- [TRY IT]: Each line in the records below that has the word "allowedTopLevelProps" should be copied.

- [PROVIDED RECORDS]:
--------------------------------------------------

(** The step of a key on the way to the result [o]. *)
Lemma cleanJsonSchema_step schema o s :
  normalize schema = Ok (JObj o) ->
  In s (steps regexp_valid) ->
  exists before after,
    step_run s normalize before = Ok after
    /\ obj_get (step_key s) before
       = (if includes (step_key s) allowedTopLevelProps
          then obj_get (step_key s) (own_entries schema) else None)
    /\ obj_get "type" before
       = Some (normalized_type (obj_get "type" (own_entries schema)))
    /\ obj_get (step_key s) o
       = match obj_get (step_key s) after with
         | Some v => if removable (step_key s) v then None else Some v
         | None => None
         end
    /\ obj_get "type" o
       = (let t := normalized_type (obj_get "type" (own_entries schema)) in
          if removable "type" t then None else Some t).
Proof.
  intros Hclean Hs.
  destruct (cleanJsonSchema_object schema o Hclean) as (c & Hrun & Hfinal).
  destruct (run_steps_at normalize (steps regexp_valid) (prepared schema) c s)
    as (before & after & Hstep & Hkey & Htype & Hres);
    auto using incl_refl, NoDup_steps_keys.
  exists before, after. split; [done|].
  split; [|split; [|split]].
  - rewrite Hkey. apply prepared_get_eq. by eapply steps_key_not_type.
  - rewrite Htype. apply prepared_type.
  - by rewrite (final_pass_get c o _ Hfinal), Hres.
  - rewrite (final_pass_get c o _ Hfinal).
    rewrite (run_steps_get regexp_valid normalize (steps regexp_valid)
               (prepared schema) c "type");
      auto using incl_refl.
    + by rewrite prepared_type.
    + rewrite steps_keys. simpl. intuition discriminate.
Qed.

Lemma cleanJsonSchema_keys_all schema o :
  normalize schema = Ok (JObj o) ->
  keys_all (fun key => includes key allowedTopLevelProps) o.
Proof.
  intros Hclean.
  destruct (cleanJsonSchema_object schema o Hclean) as (c & Hrun & Hfinal).
  eapply final_pass_keys; [eauto|].
  eapply run_steps_keys; eauto using incl_refl, prepared_keys.
Qed.

(** X1. The result of the normalizer has keys of the allow-list only: no
    [$schema], no [nullable], no unknown key. *)
Theorem cleanJsonSchema_allowed_keys schema o k v :
  normalize schema = Ok (JObj o) ->
  In (k, v) o ->
  includes k allowedTopLevelProps = true.
Proof.
  intros Hclean Hin.
  pose proof (cleanJsonSchema_keys_all schema o Hclean) as Hkeys.
  unfold keys_all in Hkeys. rewrite List.Forall_forall in Hkeys.
  exact (Hkeys (k, v) Hin).
Qed.

(** X2. No value of the result is [null] or the empty string; apart from
    [properties] and [default] none is an empty object, and apart from
    these and [enum] none is an empty array. *)
Theorem cleanJsonSchema_no_empty_value schema o k v :
  normalize schema = Ok (JObj o) ->
  obj_get k o = Some v ->
  v <> JNull /\ v <> JStr ""
  /\ (k <> "properties" -> k <> "default" ->
      v <> JObj [] /\ (k <> "enum" -> v <> JArr [])).
Proof.
  intros Hclean Hget.
  destruct (cleanJsonSchema_object schema o Hclean) as (c & Hrun & Hfinal).
  destruct (final_pass_kept c o k v Hfinal Hget) as [_ Hrem].
  unfold removable in Hrem.
  apply orb_false_iff in Hrem as [[Hnull Hempty]%orb_false_iff Hrest].
  split; [by intros ->|]. split; [by intros ->|].
  intros Hp Hd.
  apply String.eqb_neq in Hp, Hd. rewrite Hp, Hd in Hrest. simpl in Hrest.
  split; [by intros ->|].
  intros He%String.eqb_neq ->. by rewrite He in Hrest.
Qed.


(** A step leaves a [null] under its key where it is. *)
Lemma steps_null s rec c :
  In s (steps regexp_valid) ->
  obj_get (step_key s) c = Some JNull ->
  step_run s rec c = Ok c.
Proof.
  unfold steps. simpl.
  intros [<-|[<-|[<-|[<-|[<-|[<-|[<-|[<-|[]]]]]]]]]; simpl; intros Hnull.
  - unfold clean_properties. by rewrite Hnull.
  - unfold drop_items_unless_array, clean_items. rewrite Hnull. simpl.
    by rewrite Hnull.
  - unfold clean_required. by rewrite Hnull.
  - unfold clean_combinator. by rewrite Hnull.
  - unfold clean_combinator. by rewrite Hnull.
  - unfold clean_combinator. by rewrite Hnull.
  - unfold clean_not. by rewrite Hnull.
  - unfold fix_pattern. by rewrite Hnull.
Qed.

Lemma run_steps_null rec ss : forall c c' k,
  incl ss (steps regexp_valid) ->
  run_steps rec ss c = Ok c' ->
  obj_get k c = Some JNull ->
  obj_get k c' = Some JNull.
Proof.
  induction ss as [|s ss IH]; intros c c' k Hincl Hrun Hnull; simpl in Hrun.
  - congruence.
  - apply bind_Ok in Hrun as (c1 & Hs & Hrun).
    assert (Hin : In s (steps regexp_valid)) by (apply Hincl; by left).
    apply (IH c1 c' k); [intros s' Hs'; apply Hincl; by right|done|].
    destruct (String.eqb_spec k (step_key s)) as [->|Hne].
    + rewrite (steps_null s rec c Hin Hnull) in Hs. congruence.
    + rewrite <- Hnull. eapply upd_at_get; [eapply steps_upd; eauto|done].
Qed.

(** X3. A [null] under an allowed key other than [properties] and
    [default] makes the normalizer throw. *)
Theorem cleanJsonSchema_null_throws schema k :
  truthy schema && typeof_object schema = true ->
  obj_get k (own_entries schema) = Some JNull ->
  includes k allowedTopLevelProps = true ->
  k <> "properties" -> k <> "default" ->
  normalize schema = TypeError.
Proof.
  intros Hobj Hnull Hallowed Hp Hd.
  destruct (normalize schema) as [cleaned| |] eqn:Hclean; [|done|].
  2: { by apply cleanJsonSchema_total in Hclean. }
  exfalso.
  destruct (cleanJsonSchema_result_type _ _ _ Hobj Hclean)
    as (c & o & Hrun & Hfinal & _ & _).
  assert (Hprep : obj_get k (prepared schema) = Some JNull).
  { destruct (String.eqb_spec k "type") as [->|Hne].
    - by rewrite prepared_type, Hnull.
    - by rewrite prepared_get_eq, Hallowed. }
  pose proof (run_steps_null _ _ _ _ k (incl_refl _) Hrun Hprep) as Hc.
  pose proof (final_pass_not_null c o k JNull Hfinal Hc) as Hk.
  unfold keys_of_null in Hk.
  apply String.eqb_neq in Hp, Hd. by rewrite Hp, Hd in Hk.
Qed.

Lemma index_key_not_allowed i :
  includes (index_key i) allowedTopLevelProps = false
  /\ String.eqb (index_key i) "$schema" = false.
Proof.
  unfold index_key. destruct (Nat.to_uint i); split; reflexivity.
Qed.

Lemma array_entries_filtered l : forall i,
  obj_filter_keys (fun key => includes key allowedTopLevelProps)
    (obj_delete "$schema" (array_entries i l)) = [].
Proof.
  induction l as [|x l IH]; intros i; [done|].
  destruct (index_key_not_allowed i) as [Ha Hs].
  unfold obj_delete, obj_filter_keys in *.
  cbn [array_entries List.filter fst]. rewrite Hs.
  cbn [negb List.filter fst]. rewrite Ha. apply IH.
Qed.

(** X4. An array given as a schema is normalized to the object with
    [type] "object" alone: its elements are not looked at. *)
Theorem cleanJsonSchema_array l :
  cleanJsonSchema regexp_valid (JArr l) = Ok (JObj [("type", JStr "object")]).
Proof.
  rewrite cleanJsonSchema_unfold, cleanBody_steps.
  cbn [truthy typeof_object negb orb].
  assert (Hprep : prepared (JArr l) = [("type", JStr "object")]).
  { unfold prepared. simpl own_entries. by rewrite array_entries_filtered. }
  rewrite Hprep. reflexivity.
Qed.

--------------------------------------------------

- [WRITTEN RESPONSE]:
       = (if includes (step_key s) allowedTopLevelProps
  keys_all (fun key => includes key allowedTopLevelProps) o.
  includes k allowedTopLevelProps = true.
  includes k allowedTopLevelProps = true ->
  includes (index_key i) allowedTopLevelProps = false
  obj_filter_keys (fun key => includes key allowedTopLevelProps)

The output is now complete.